A tale of two players.
The first, we're certain, used PEDs. The second, almost certainly, did not. One is likely to make the Hall; the other, not so much. Their stories, after the jump.
Both players were seasonal age 23 in 1987, the season in which both lost their rookie eligibility. Both played 1B for their entire career. From 1987 through the Strike of 1994 -- eight total seasons -- here were their cumulative totals:
235 homers, .251/.363/.509. 144 OPS+, averaging 122 games per season. Lead the league in home runs once, top three four other times, six All-Star selections, appeared on MVP ballots five times (one top-5 finish)
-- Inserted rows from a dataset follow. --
(** * FPGAG core: SPI parser, polynomial integrator and dispatcher

    A shallow embedding of [src/FPGAG/core.py].  The three nMigen
    modules ([SPIParser], [Polynomal], [Dispatcher]) are synchronous
    circuits: every register takes, at the clock edge, the value its
    last active [m.d.sync] assignment computes from the values the
    registers hold before the edge.  Each module is therefore one
    function from the present registers and inputs to the next
    registers; combinational outputs ([m.d.comb]) are functions of the
    present registers. *)

From Stdlib Require Import ZArith Lia Bool List.
From stdpp Require Import base list.
Import ListNotations.
Local Open Scope Z_scope.

(** ** nMigen values

    A [Signal] of width [w] holds an integer; arithmetic on values is
    exact and an assignment keeps the low [w] bits of what it is given,
    read back unsigned ([trunc]) or in two's complement ([wrap]). *)
Module Signal.

(** Assignment to an unsigned signal of [w] bits. *)
Definition trunc (w x : Z) : Z := x mod 2 ^ w.

(** Assignment to a [signed(w)] signal. *)
Definition wrap (w x : Z) : Z := (x + 2 ^ (w - 1)) mod 2 ^ w - 2 ^ (w - 1).

(** Python's [int.bit_length]. *)
Definition bit_length (x : Z) : Z :=
  if x =? 0 then 0 else Z.log2 (Z.abs x) + 1.

(** Width of [Signal(range(n))]: enough bits for [0] and for [n - 1]. *)
Definition range_width (n : Z) : Z :=
  if n <=? 0 then 0 else Z.max 1 (bit_length (n - 1)).

(** [x[i].eq(b)]: assignment to one bit of a signal. *)
Definition assign_bit (x i : Z) (b : bool) : Z :=
  if b then Z.setbit x i else Z.clearbit x i.

(** The bits of a [w]-bit value, least significant first. *)
Definition bits (w : nat) (x : Z) : list bool :=
  map (fun i => Z.testbit x (Z.of_nat i)) (seq 0 w).

(** The value of a list of bits, least significant first: what [Cat]
    of one-bit values builds (its first argument is the lowest bit). *)
Fixpoint from_bits (l : list bool) : Z :=
  match l with
  | [] => 0
  | b :: r => Z.b2z b + 2 * from_bits r
  end.

(** [x[::-1]] on a [w]-bit value is [Cat(x[w-1], ..., x[0])]. *)
Definition reversed (w : nat) (x : Z) : list bool := rev (bits w x).

(** Reading [arr[i]] with a signal as index: an index past the end
    selects the last element. *)
Definition select (arr : list Z) (i : Z) : Z :=
  default 0 (arr !! Nat.min (Z.to_nat i) (length arr - 1)).

(** Reading [arr[i]] with a Python integer as index. *)
Definition get (arr : list Z) (i : nat) : Z := default 0 (arr !! i).

Definition getb (arr : list bool) (i : nat) : bool := default false (arr !! i).

End Signal.

(** ** Constants and platform

    [FPGAG.constants] and the platform object are not part of the
    sources; their values are parameters of the development. *)
Record Config : Type := {
  WORD_BYTES : Z;        (* constants.WORD_BYTES *)
  MEMWIDTH : Z;          (* constants.MEMWIDTH *)
  BIT_SHIFT : Z;         (* constants.BIT_SHIFT *)
  MOVE_TICKS : Z;        (* constants.MOVE_TICKS *)
  MOVE : Z;              (* constants.INSTRUCTIONS.MOVE *)
  motors : nat;          (* platform.motors *)
  bytesinmove : Z;       (* platform.bytesinmove *)
  divider : Z            (* Polynomal(divider=...) *)
}.

(** Modelled from the spec: the bit positions of [constants.STATE],
    which is missing from the sources; the spec gives the status
    register as bit0=PARSING, bit1=FULL, bit2=DISPATCHERROR. *)
Module STATE.
Definition PARSING : Z := 0.
Definition FULL : Z := 1.
Definition DISPATCHERROR : Z := 2.
End STATE.

(** Modelled from the spec: the opcodes of [constants.COMMANDS], which
    is missing from the sources.  The spec lists them as distinct
    opcodes; [OTHER] stands for every command value that equals none of
    them, so the [If]/[Elif] chain on [interface.command] is a match. *)
Module COMMANDS.
Inductive t : Type := EMPTY | START | STOP | WRITE | READ | POSITION | OTHER.
End COMMANDS.

(** ** Polynomal: the trajectory integrator *)
Module Polynomal.

Inductive fsm : Type := RESET | WAIT_START | RUNNING.

(** Registers of the module.  [cntrs] is the flat array of
    [3 * motors] accumulators: index [3 * motor] is the position,
    [3 * motor + 1] and [3 * motor + 2] its two difference terms. *)
Record t : Type := {
  polynomen : fsm;
  cntr : Z;
  ticks : Z;
  cntrs : list Z;
  counter_d : list Z;
  dir : list bool;
  busy : bool;
  finished : bool
}.

(** Input signals, driven from outside the module. *)
Record inputs : Type := {
  coeff : list Z;
  start : bool;
  ticklimit : Z
}.

Section WithConfig.
Context (cfg : Config).

(** [self.order = DEGREE], asserted to be 3. *)
Definition order : nat := 3.
Definition max_steps : Z := MOVE_TICKS cfg / 2.
Definition max_bits : Z :=
  Signal.bit_length (Z.shiftl max_steps (BIT_SHIFT cfg)).
(** Width of [cntrs] and [counter_d]: [signed(max_bits+1)]. *)
Definition cntrs_width : Z := max_bits + 1.
(** Width of [totalsteps]: [signed(max_steps.bit_length()+1)]. *)
Definition totalsteps_width : Z := Signal.bit_length max_steps + 1.
(** Width of [ticks] and [ticklimit]. *)
Definition ticks_width : Z := Signal.bit_length (MOVE_TICKS cfg).
Definition cntr_width : Z := Signal.range_width (divider cfg).

Definition axes : list nat := seq 0 (motors cfg).

Definition reset : t := {|
  polynomen := RESET;
  cntr := 0;
  ticks := 0;
  cntrs := replicate (order * motors cfg) 0;
  counter_d := replicate (motors cfg) 0;
  dir := replicate (motors cfg) false;
  busy := false;
  finished := false
|}.

(** Combinational outputs. *)
Definition step (s : t) : list bool :=
  map (fun motor =>
         Z.testbit (Signal.get (cntrs s) (motor * order)) (BIT_SHIFT cfg))
      axes.

Definition totalsteps (s : t) : list Z :=
  map (fun motor =>
         Signal.wrap totalsteps_width
           (Z.shiftr (Signal.get (cntrs s) (motor * order))
                     (BIT_SHIFT cfg + 1)))
      axes.

(** The three sums of the RUNNING state, over the present values. *)
Definition op3 (c k : list Z) (idx : nat) : Z :=
  3 * 2 * Signal.get c (idx + 2) + Signal.get k (idx + 2).
Definition op2 (c k : list Z) (idx : nat) : Z :=
  Signal.get k (idx + 2) + 2 * Signal.get c (idx + 1)
  + Signal.get k (idx + 1).
Definition op1 (c k : list Z) (idx : nat) : Z :=
  Signal.get c (idx + 2) + Signal.get c (idx + 1) + Signal.get c idx
  + Signal.get k (idx + 2) + Signal.get k (idx + 1) + Signal.get k idx.

(** One motor's assignments of a real-time tick: the right-hand
    sides read the present accumulators [k]. *)
Definition advance_motor (c k : list Z) (acc : list Z) (motor : nat)
  : list Z :=
  let idx := (motor * order)%nat in
  <[idx := Signal.wrap cntrs_width (op1 c k idx)]>
    (<[(idx + 1)%nat := Signal.wrap cntrs_width (op2 c k idx)]>
       (<[(idx + 2)%nat := Signal.wrap cntrs_width (op3 c k idx)]> acc)).

Definition advance (c k : list Z) : list Z :=
  foldl (advance_motor c k) k axes.

(** The value a real-time tick assigns to accumulator [j] of an
    axis, for reference in the statements below. *)
Definition advanced (c k : list Z) (motor j : nat) : Z :=
  Signal.wrap cntrs_width
    (match j with
     | O => op1 c k (motor * order)
     | S O => op2 c k (motor * order)
     | _ => op3 c k (motor * order)
     end).

(** The polynomial of the class docstring, [c*x^3+b*x^2+a*x]: the
    analytic value the accumulators are compared with. *)
Definition polynomial (a b c x : Z) : Z := a * x + b * x ^ 2 + c * x ^ 3.

(** [cntrs[coef0].eq(0)] for every motor, on [start]. *)
Definition clear_position (k : list Z) : list Z :=
  foldl (fun acc motor => <[(motor * order)%nat := 0]> acc) k axes.

(** The direction registers, assigned outside the FSM. *)
Definition next_dir (s : t) : list bool :=
  map (fun motor =>
         let d := Signal.get (counter_d s) motor in
         let p := Signal.get (cntrs s) (motor * order) in
         if d >? p then false
         else if d <? p then true
         else Signal.getb (dir s) motor)
      axes.

Definition next_counter_d (s : t) : list Z :=
  map (fun motor => Signal.get (cntrs s) (motor * order)) axes.

(** One clock edge. *)
Definition tick (i : inputs) (s : t) : t :=
  match polynomen s with
  | RESET =>
      {| polynomen := WAIT_START;
         cntr := cntr s;
         ticks := ticks s;
         cntrs := cntrs s;
         counter_d := next_counter_d s;
         dir := next_dir s;
         busy := false;
         finished := false |}
  | WAIT_START =>
      if start i then
        {| polynomen := RUNNING;
           cntr := cntr s;
           ticks := ticks s;
           cntrs := clear_position (cntrs s);
           counter_d := replicate (motors cfg) 0;
           dir := next_dir s;
           busy := true;
           finished := false |}
      else
        {| polynomen := WAIT_START;
           cntr := cntr s;
           ticks := ticks s;
           cntrs := cntrs s;
           counter_d := next_counter_d s;
           dir := next_dir s;
           busy := busy s;
           finished := false |}
  | RUNNING =>
      if (ticks s <? ticklimit i) && (divider cfg - 1 <=? cntr s) then
        {| polynomen := RUNNING;
           cntr := 0;
           ticks := Signal.trunc ticks_width (ticks s + 1);
           cntrs := advance (coeff i) (cntrs s);
           counter_d := next_counter_d s;
           dir := next_dir s;
           busy := busy s;
           finished := finished s |}
      else if ticks s <? ticklimit i then
        {| polynomen := RUNNING;
           cntr := Signal.trunc cntr_width (cntr s + 1);
           ticks := ticks s;
           cntrs := cntrs s;
           counter_d := next_counter_d s;
           dir := next_dir s;
           busy := busy s;
           finished := finished s |}
      else
        {| polynomen := WAIT_START;
           cntr := cntr s;
           ticks := 0;
           cntrs := cntrs s;
           counter_d := next_counter_d s;
           dir := next_dir s;
           busy := false;
           finished := true |}
  end.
262 homers, .288/.389/.542. 153 OPS+, averaging 143 games per season. Lead the league in home runs twice, top four six other times, one All-Star selection, appeared on MVP ballots six times (one top-5 finish)
Player one, of course, is Mark McGwire. Over the next and final seven years of his career, he -- with the assistance of all sorts of stuff most likely -- crushed an additional 345 homers and put up a sickening 1.113 OPS. But again, this was the post-Strike, "Chicks Dig the Long Ball" era. We'd expect 31 year old McGwire to slow down; he, instead, went into hyperdrive.
Player two slowed down. Over the next seven seasons, he put up a more-than-respectable 120 OPS+. He hit 186 homers over that time period. He'd play one more complete season after McGwire's retirement and pieces of two more. Fred McGriff finished his career with 493 homers.
For the eight years before the Strike, however, McGriff was as good as anyone. McGwire's 235 homers over that period put him 5th. McGriff's 262 set the pace. And to put McGriff's numbers in perspective even more? The other members of the top five were Jose Canseco (238), Barry Bonds (243), and Joe Carter (245, starting at age 27, and amazingly with merely 110 OPS+). You can see the full list here.
McGriff's contemporaries, therefore, were three guys who ended up using PEDs (and Carter). Canseco's career sputtered, but he still collected over 460 homers. McGwire we've already addressed, and Bonds -- well, I've long said that his ego couldn't handle being merely superhuman, and he'd not have been happy being in the 500 homer club when such an honor lost its luster to guys like McGwire.
This isn't to say that McGriff -- who Jay Jaffe says isn't a Hall of Famer regardless -- should make the Hall. However, it should be clear that he was one of the best players in the game before the game changed. In a very real way, assuming he was PED-free, McGriff is likely to be a victim of that change. Had he been able to add even four homers a year and gotten away with it, he'd be a clear HOFer. Instead, he's left in the dust by those who, most likely, found solace in a syringe.